*** Begin section ***
(** X25: the figures of [get_dashboard_stats] fit together.  The two totals
    are the numbers of stored players and projects; the counts by status
    are given for the five statuses in order and add up to at most the
    number of projects, and so do the counts by package; the count of
    recent submissions, asked for with a ["$gte"] operator document, is 0
    as long as no stored [created_at] is itself a dict.  The handler changes
    no document and no list of a collection; what it does change is
    [_demo_storage] itself, in which it binds the names ["players"],
    ["projects"] and ["intake_submissions"] to an empty list where they
    were missing. *)
Theorem dashboard_counts_fit_together week_ago db w :
  registry_ok db w ->
  let r := Handlers.get_dashboard_stats week_ago (db, w) in
  let stored nm := default [] (_demo_storage w !! nm) in
  Handlers.total_players r.1 = length (stored "players") /\
  Handlers.total_projects r.1 = length (stored "projects") /\
  List.map fst (Handlers.projects_by_status r.1)
  = ["requested"; "in_review"; "drafting"; "design"; "delivered"] /\
  List.map fst (Handlers.packages_breakdown r.1)
  = ["starter"; "development"; "elite_track"] /\
  (list_sum (List.map snd (Handlers.projects_by_status r.1))
   <= Handlers.total_projects r.1)%nat /\
  (list_sum (List.map snd (Handlers.packages_breakdown r.1))
   <= Handlers.total_projects r.1)%nat /\
  ((forall item kvs, item ∈ stored "intake_submissions" ->
      get (deref w item) "created_at" <> VDict kvs) ->
   Handlers.recent_submissions r.1 = 0%nat) /\
  heap r.2.2 = heap w /\
  (forall c, items_of c r.2.2 = items_of c w) /\
  _demo_storage r.2.2
  = with_name "intake_submissions"
      (with_name "projects" (with_name "players" (_demo_storage w))).
Proof.
  intros Hok r stored. subst r. unfold Handlers.get_dashboard_stats.
  destruct (mongo_db_attr_effect "players" (db, w) Hok)
    as (Hn1 & Hh1 & Hi1 & Hok1).
  pose proof (mongo_db_attr_storage "players" (db, w) Hok) as Hs1.
  destruct (Handlers.mongo_db_attr "players" (db, w)) as [players s1].
  cbn [fst snd] in *.
  destruct (mongo_db_attr_effect "projects" s1 Hok1)
    as (Hn2 & Hh2 & Hi2 & Hok2).
  pose proof (mongo_db_attr_storage "projects" s1 Hok1) as Hs2.
  destruct (Handlers.mongo_db_attr "projects" s1) as [projects s2].
  cbn [fst snd] in *.
  assert (Hbound2 : is_Some (_demo_storage s2.2 !! "projects")).
  { rewrite Hs2. apply with_name_is_Some. }
  destruct (count_by_spec "projects" "status"
              ["requested"; "in_review"; "drafting"; "design"; "delivered"]
              s2 Hok2) as (Hc3 & Hok3 & Hh3 & Hi3).
  pose proof (count_by_storage "projects" "status"
                ["requested"; "in_review"; "drafting"; "design";
                 "delivered"] s2 Hok2 Hbound2) as Hs3.
  destruct (Handlers.count_by "projects" "status" _ s2) as [by_status s3].
  cbn [fst snd] in *.
  destruct (mongo_db_attr_effect "intake_submissions" s3 Hok3)
    as (Hn4 & Hh4 & Hi4 & Hok4).
  pose proof (mongo_db_attr_storage "intake_submissions" s3 Hok3) as Hs4.
  destruct (Handlers.mongo_db_attr "intake_submissions" s3)
    as [intake s4].
  cbn [fst snd] in *.
  assert (Hbound4 : is_Some (_demo_storage s4.2 !! "projects")).
  { rewrite Hs4. apply with_name_keeps. by rewrite Hs3. }
  destruct (count_by_spec "projects" "package_type"
              ["starter"; "development"; "elite_track"] s4 Hok4)
    as (Hc5 & Hok5 & Hh5 & Hi5).
  pose proof (count_by_storage "projects" "package_type"
                ["starter"; "development"; "elite_track"] s4 Hok4 Hbound4)
    as Hs5.
  destruct (Handlers.count_by "projects" "package_type" _ s4)
    as [by_package s5].
  cbn [fst snd Handlers.total_players Handlers.total_projects
         Handlers.projects_by_status Handlers.recent_submissions
         Handlers.packages_breakdown] in *.
  assert (Hheap2 : heap s2.2 = heap w) by congruence.
  assert (Hitems2 : forall c, items_of c s2.2 = items_of c w).
  { intros c. by rewrite Hi2, Hi1. }
  assert (Hheap4 : heap s4.2 = heap w) by congruence.
  assert (Hitems4 : forall c, items_of c s4.2 = items_of c w).
  { intros c. by rewrite Hi4, Hi3, Hitems2. }
  assert (Hprojects :
    count_documents projects (Some ∅) s2.2 = length (stored "projects")).
  { unfold count_documents. simpl. rewrite Hitems2, items_of_name, Hn2.
    reflexivity. }
  split.
  { unfold count_documents. simpl. rewrite Hi1, items_of_name, Hn1.
    reflexivity. }
  split; [exact Hprojects|].
  split; [rewrite Hc3; reflexivity|].
  split; [rewrite Hc5; reflexivity|].
  split.
  { rewrite Hc3, Hprojects.
    assert (Hsame : forall key,
      count_documents {| oid := 0%nat; name := "projects" |}
        (Some {[ "status" := VStr key ]}) s2.2
      = count_documents {| oid := 0%nat; name := "projects" |}
          (Some {[ "status" := VStr key ]}) w).
    { intros key. by apply count_documents_same_docs. }
    pose proof (sum_counts_le "projects" "status"
                  ["requested"; "in_review"; "drafting"; "design";
                   "delivered"] w) as Hle.
    simpl in Hle. simpl. rewrite !Hsame. apply Hle.
    apply (bool_decide_unpack _). by vm_compute. }
  split.
  { rewrite Hc5, Hprojects.
    assert (Hsame : forall key,
      count_documents {| oid := 0%nat; name := "projects" |}
        (Some {[ "package_type" := VStr key ]}) s4.2
      = count_documents {| oid := 0%nat; name := "projects" |}
          (Some {[ "package_type" := VStr key ]}) w).
    { intros key. by apply count_documents_same_docs. }
    pose proof (sum_counts_le "projects" "package_type"
                  ["starter"; "development"; "elite_track"] w) as Hle.
    simpl in Hle. simpl. rewrite !Hsame. apply Hle.
    apply (bool_decide_unpack _). by vm_compute. }
  split.
  { intros Hplain.
    rewrite count_documents_filter by apply truthy_singleton.
    rewrite Hitems4, items_of_name, Hn4.
    assert (Hnone : forall items : list loc,
      (forall item, item ∈ items -> item ∈ stored "intake_submissions") ->
      List.filter
        (fun item =>
           matches (deref s4.2 item)
             {[ "created_at" := VDict [("$gte", VStr week_ago)] ]}) items
      = []).
    { induction items as [|x xs IH]; intros Hsub; [reflexivity|]. simpl.
      assert (Hx : matches (deref s4.2 x)
                     {[ "created_at" := VDict [("$gte", VStr week_ago)] ]}
                   = false).
      { rewrite matches_singleton.
        destruct (py_eq (get (deref s4.2 x) "created_at")
                    (VDict [("$gte", VStr week_ago)])) eqn:E;
          [|reflexivity].
        apply py_eq_dict_r in E as [kws Hk]. exfalso.
        apply (Hplain x kws); [apply Hsub; left|].
        unfold deref in *. by rewrite <- Hheap4. }
      rewrite Hx. apply IH. intros item Hin. apply Hsub. by right. }
    rewrite Hnone; [reflexivity | auto]. }
  split; [congruence|].
  split; [intros c; by rewrite Hi5, Hitems4|].
  by rewrite Hs5, Hs4, Hs3, Hs2, Hs1.
Qed.

End DashboardStats.

Lemma dashboard_counts_fit_together_witness :
  registry_ok Demo.new_db one_player_world /\
  Handlers.total_players
    (Handlers.get_dashboard_stats "2026-01-01T00:00:00+00:00"
       (Demo.new_db, one_player_world)).1 = 1%nat.
Proof.
  assert (Hok : registry_ok Demo.new_db one_player_world).
  { intros n c Hc. simpl in Hc. by rewrite lookup_empty in Hc. }
  split; [exact Hok|].
  exact (proj1 (dashboard_counts_fit_together "2026-01-01T00:00:00+00:00"
                  Demo.new_db one_player_world Hok)).
Defined.

Section Seeding.

Import Demo.

Implicit Types (db : DemoDB) (w : world).

Lemma holds_email_first_match coll e w :
  holds_email coll e w <->
  is_Some (first_match w {[ "email" := VStr e ]}
             (default [] (_demo_storage w !! coll))).
Proof.
  split.
  - intros (item & Hin & Hm).
    apply (first_match_is_Some _ _ _ item Hin). by rewrite matches_singleton.
  - intros [t Ht]. destruct (first_match_Some _ _ _ _ Ht) as [Hin Hm].
    exists t. split; [exact Hin|]. by rewrite matches_singleton in Hm.
Qed.

Lemma holds_email_persists coll e w w' :
  holds_email coll e w ->
  (forall l, is_Some (heap w !! l) -> heap w' !! l = heap w !! l) ->
  (forall item, item ∈ default [] (_demo_storage w !! coll) ->
                item ∈ default [] (_demo_storage w' !! coll)) ->
  holds_email coll e w'.
Proof.
  intros (item & Hin & Hm) Hheap Hitems. exists item.
  split; [by apply Hitems|].
  assert (Hsome : is_Some (heap w !! item)).
  { unfold deref, get in Hm. destruct (heap w !! item); [eauto|].
    simpl in Hm. rewrite lookup_empty in Hm. discriminate. }
  unfold deref in *. by rewrite (Hheap item Hsome).
Qed.

(** What one block of the seeding does. *)
Lemma seed_block_effect coll e (user : doc) spare (s : Handlers.app) :
  registry_ok s.1 s.2 ->
  user !! "email" = Some (VStr e) ->
  let stored w := default [] (_demo_storage w !! coll) in
  let r := Handlers.seed_block coll e user spare s in
  r.1 = Returned tt /\
  registry_ok r.2.1 r.2.2 /\
  holds_email coll e r.2.2 /\
  (forall l, is_Some (heap s.2 !! l) -> heap r.2.2 !! l = heap s.2 !! l) /\
  (forall c, name c <> coll -> items_of c r.2.2 = items_of c s.2) /\
  (holds_email coll e s.2 -> forall c, items_of c r.2.2 = items_of c s.2) /\
  (exists extra, stored r.2.2 = (stored s.2 ++ extra)%list /\
                 (length extra <= 1)%nat).
Proof.
  intros Hok Hemail stored r. destruct s as [db w]. simpl in Hok.
  destruct (getitem_effect db coll w Hok)
    as (Hname & Hheap & Hitems & Hkey & Hok1).
  set (g := __getitem__ db coll w) in *.
  assert (Hstored : items_of g.1.1 g.2 = stored w).
  { rewrite Hitems, items_of_name, Hname. reflexivity. }
  assert (Hfm : first_match g.2 {[ "email" := VStr e ]} (items_of g.1.1 g.2)
                = first_match w {[ "email" := VStr e ]} (stored w)).
  { rewrite Hstored. by apply first_match_same_heap. }
  assert (Hgrow : forall (d : doc) l,
            is_Some (heap w !! l) ->
            <[fresh (dom (heap g.2)) := d]> (heap g.2) !! l = heap w !! l).
  { intros d l Hl. rewrite lookup_insert_ne; [by rewrite Hheap|].
    intros <-. pose proof (is_fresh (dom (heap g.2))) as Hnew.
    apply Hnew, elem_of_dom. rewrite Hheap in *. exact Hl. }
  subst r. unfold Handlers.seed_block, Handlers.mongo_db_attr.
  cbn [fst snd]. fold g. unfold find_one. rewrite Hfm.
  destruct (first_match w {[ "email" := VStr e ]} (stored w))
    as [t|] eqn:E; pose proof E as E'; unfold stored in E'.
  - assert (Hd : deref g.2 t = deref w t)
      by (unfold deref; by rewrite Hheap).
    rewrite Hd. cbn [new_dict fst snd Handlers.found_truthy].
    destruct (first_match_Some _ _ _ _ E) as [Hin Hm].
    assert (Hsize : size (deref w t) <> 0%nat)
      by (eapply matches_str_nonempty; exact Hm).
    assert (Hcopy :
      deref (set_heap (<[fresh (dom (heap g.2)) := deref w t]> (heap g.2))
               g.2) (fresh (dom (heap g.2))) = deref w t).
    { unfold deref. simpl. by rewrite lookup_insert_eq. }
    rewrite Hcopy.
    destruct (Nat.eqb_spec (size (deref w t)) 0); [contradiction|].
    cbn [negb fst snd].
    assert (Hsame : forall c,
      items_of c (set_heap (<[fresh (dom (heap g.2)) := deref w t]>
                              (heap g.2)) g.2) = items_of c w)
      by exact Hitems.
    split; [reflexivity|]. split.
    { apply (registry_ok_storage _ _ _ Hok1). intros n' Hn. exact Hn. }
    split.
    { apply (holds_email_persists coll e w).
      - apply holds_email_first_match. rewrite E'. eauto.
      - intros l Hl. simpl. by apply Hgrow.
      - intros item Hi. change (item ∈ items_of {| oid := 0%nat;
                                                  name := coll |} g.2).
        by rewrite Hitems. }
    split; [intros l Hl; simpl; by apply Hgrow|].
    split; [intros c _; apply Hsame|].
    split; [intros _ c; apply Hsame|].
    exists []. split; [|simpl; lia]. rewrite app_nil_r.
    change (items_of {| oid := 0%nat; name := coll |} g.2
            = items_of {| oid := 0%nat; name := coll |} w).
    apply Hitems.
  - cbn [Handlers.found_truthy new_dict fst snd].
    rewrite (demo_getitem_cached g.1.2 coll _ g.1.1)
      by apply demo_getitem_caches.
    cbn [fst snd]. unfold insert_one. rewrite Hname.
    cbn [_demo_storage set_heap].
    destruct Hkey as [items Hitems'].
    assert (Hitems_eq : items = stored w).
    { rewrite <- Hstored, items_of_name, Hname, Hitems'. reflexivity. }
    rewrite Hitems'. subst items. cbn [fst snd].
    split; [reflexivity|]. split.
    { apply (registry_ok_storage _ _ _ Hok1). intros n' Hn. simpl.
      apply lookup_insert_is_Some'. by right. }
    split.
    { exists (fresh (dom (heap g.2))). simpl. rewrite lookup_insert_eq.
      simpl. split; [apply elem_of_app; right; left|].
      unfold deref. simpl. rewrite lookup_insert_eq. simpl.
      rewrite (get_present _ _ _ Hemail). apply String.eqb_refl. }
    split; [intros l Hl; simpl; by apply Hgrow|].
    split.
    { intros c Hc. unfold items_of. simpl.
      rewrite lookup_insert_ne by congruence.
      apply (Hitems c). }
    split.
    { intros Hholds. apply holds_email_first_match in Hholds.
      rewrite E' in Hholds. by destruct Hholds. }
    exists [fresh (dom (heap g.2))]. split; [|simpl; lia].
    unfold stored at 1. simpl. by rewrite lookup_insert_eq.
Qed.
*** End section ***
Quote the records above from their first line through the line containing "recent submissions, asked", both ends included.

YOUR SOLUTION.
(** X25: the figures of [get_dashboard_stats] fit together.  The two totals
    are the numbers of stored players and projects; the counts by status
    are given for the five statuses in order and add up to at most the
    number of projects, and so do the counts by package; the count of
    recent submissions, asked for with a ["$gte"] operator document, is 0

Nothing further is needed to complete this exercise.